Looking at the entries below, how many lines include the word "next"? Answer with the number alone.
[[ Data supplied open ]]
(* ===== verification/SystemEpochs.v ===== *)
(** * Epoch changes of the system contract

    [advance_epoch] moves the accounts on by one epoch and distributes the rewards
    of the old one: every node of the old committee gets its share of what it
    stored, rounded down, and what is left goes to the next epoch.  Nothing is
    lost and the call does not abort. *)

From S2P Require Import Prelude Redstuff Merkle MoveStd StorageAccounting Certificates SystemObjects SystemState SystemAccounting.

Section epochs.
Context `{Bls12381} `{HashFunction}.
Implicit Types s : SystemStateInnerV1.

Abbreviation ring s := (future_accounting s).

(** ** What an epoch change does *)

Lemma split_rewards_sum R T rest vs l rest' vs' : foldM (split_reward R T) (rest, vs) l = Ok (rest', vs') ->
  rest' + zsum vs' = rest + zsum vs /\ length vs' = (length vs + length l)%nat.
Proof.
  revert rest vs. induction l as [|x l IH]; intros rest vs Hr; cbn [foldM] in Hr; [injection Hr as -> ->; split; [lia|cbn; lia]|].
  apply bind_Ok in Hr as ([rest1 vs1] & Hx & Hr). apply IH in Hr as [Hs Hl]. unfold split_reward, balance_split in Hx.
  cbn [fst snd] in Hx. call_inv. rewrite zsum_app in Hs. rewrite length_app in Hl. cbn [zsum foldr length] in *. lia.
Qed.

Lemma from_keys_values_inv {E V} ks (vs : list V) m : from_keys_values (E:=E) ks vs = Ok m -> m.*1 = ks /\ m.*2 = vs.
Proof.
  unfold from_keys_values. intros Hr. call_inv. apply Nat.eqb_eq in H1.
  enough (forall a l, foldM (E:=E) (fun m e => vec_map_insert e.1 e.2 m) a l = Ok m -> m = a ++ l) as Hg.
  { apply Hg in Hr as ->. cbn. by rewrite fst_zip, snd_zip by lia. }
  intros a l. revert a. induction l as [|[k v] l IH]; intros a Hf; cbn [foldM] in Hf; [injection Hf as <-; by rewrite app_nil_r|].
  apply bind_Ok in Hf as (a1 & Ha & Hf). apply IH in Hf as ->. unfold vec_map_insert in Ha. call_inv. by rewrite <- app_assoc.
Qed.

(** The accounts after an epoch change: the first one is gone, and the rest of its
    rewards is in the next one. *)
Record advanced s s' (paid : Z) : Prop := {
  adv_epoch : system_epoch s' = system_epoch s + 1;
  adv_length : max_epochs_ahead s' = max_epochs_ahead s;
  adv_used : forall i a, 0 <= i -> window (ring s) !! Z.to_nat (i + 1) = Some a -> exists a', window (ring s') !! Z.to_nat i = Some a' /\
    used_capacity a' = used_capacity a;
  adv_last : exists a, window (ring s') !! Z.to_nat (max_epochs_ahead s - 1) = Some a /\ used_capacity a = 0;
  adv_treasury : treasury (ring s') = treasury (ring s) - paid;
}.

Lemma ring_pop_inv r a r' : ring_wf r -> ring_pop_expand r = Ok (a, r') -> 0 <= accounting_epoch a -> exists w,
  window r = a :: w /\ window r' = w ++ [mk_accounting (accounting_epoch a + ring_length r) 0 0] /\ ring_wf r' /\ ring_length r' = ring_length r.
Proof.
  intros Hwf Hr Ha. pose proof (wf_length r Hwf). destruct (window_total r 0 Hwf ltac:(lia)) as [b Hb].
  destruct (window r) as [|b' w] eqn:Hw; [done|]. injection Hb as ->.
  assert (ring_position r 0 = Z.to_nat (current_index r)) as Hp0.
  { unfold ring_position. pose proof (wf_index r Hwf). by rewrite Z.add_0_l, Z.mod_small. }
  assert (0 <= accounting_epoch b + ring_length r < 2 ^ 32 /\ b = a) as [Hb ->].
  { assert (window r !! Z.to_nat 0 = Some b) as Hb0 by by rewrite Hw.
    destruct (window_at r 0 b Hwf ltac:(lia) Hb0) as [_ Hbuf]. rewrite Hp0 in Hbuf.
    unfold ring_pop_expand in Hr. rewrite (index_lookup _ _ _ Hbuf) in Hr. cbn [mbind outcome_bind] in Hr. call_inv. split; [done|].
    match goal with H : swap_remove _ _ = _ |- _ => unfold swap_remove in H; rewrite (index_lookup _ _ b) in H end;
      [|by rewrite lookup_app_l by (by apply lookup_lt_Some in Hbuf)]. cbn [mbind outcome_bind] in *. call_inv. done. }
  exists w. destruct (ring_pop_ok r a w Hwf Hw ltac:(lia)) as (r1 & Hr1 & Hrest). rewrite Hr in Hr1. injection Hr1 as <-. done.
Qed.

Lemma window_epochs_cons e a w : window_epochs e (a :: w) -> accounting_epoch a = e /\ window_epochs (e + 1) w.
Proof. intros He. split; [rewrite (He 0%nat a) by done; lia|]. intros i b Hb. rewrite (He (S i) b Hb). lia. Qed.

Lemma window_epochs_snoc e w n u r : window_epochs e w -> e + len w = n -> window_epochs e (w ++ [mk_accounting n u r]).
Proof.
  intros He Hn i a Ha. apply lookup_app_Some in Ha as [Ha|[Hi Ha]]; [by apply He|].
  apply list_lookup_singleton_Some in Ha as [Hz <-]. cbn. lia.
Qed.

Lemma ring_added_epochs r r' u w e : ring_wf r -> ring_added r r' u w -> window_epochs e (window r) -> window_epochs e (window r').
Proof.
  intros Hwf Ha He i a' Hi. destruct (window_at r' (Z.of_nat i) a' (added_wf _ _ _ _ Ha) ltac:(lia) ltac:(by rewrite Nat2Z.id)) as [Hlt _].
  rewrite (added_length _ _ _ _ Ha) in Hlt. destruct (window_total r (Z.of_nat i) Hwf ltac:(lia)) as [a Hai].
  pose proof (added_accounts _ _ _ _ Ha (Z.of_nat i) a ltac:(lia) Hai) as Ha'. rewrite Nat2Z.id in *. rewrite Hi in Ha'. injection Ha' as ->.
  cbn. by apply He.
Qed.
[[ Data supplied closed ]]
**Answer box**
2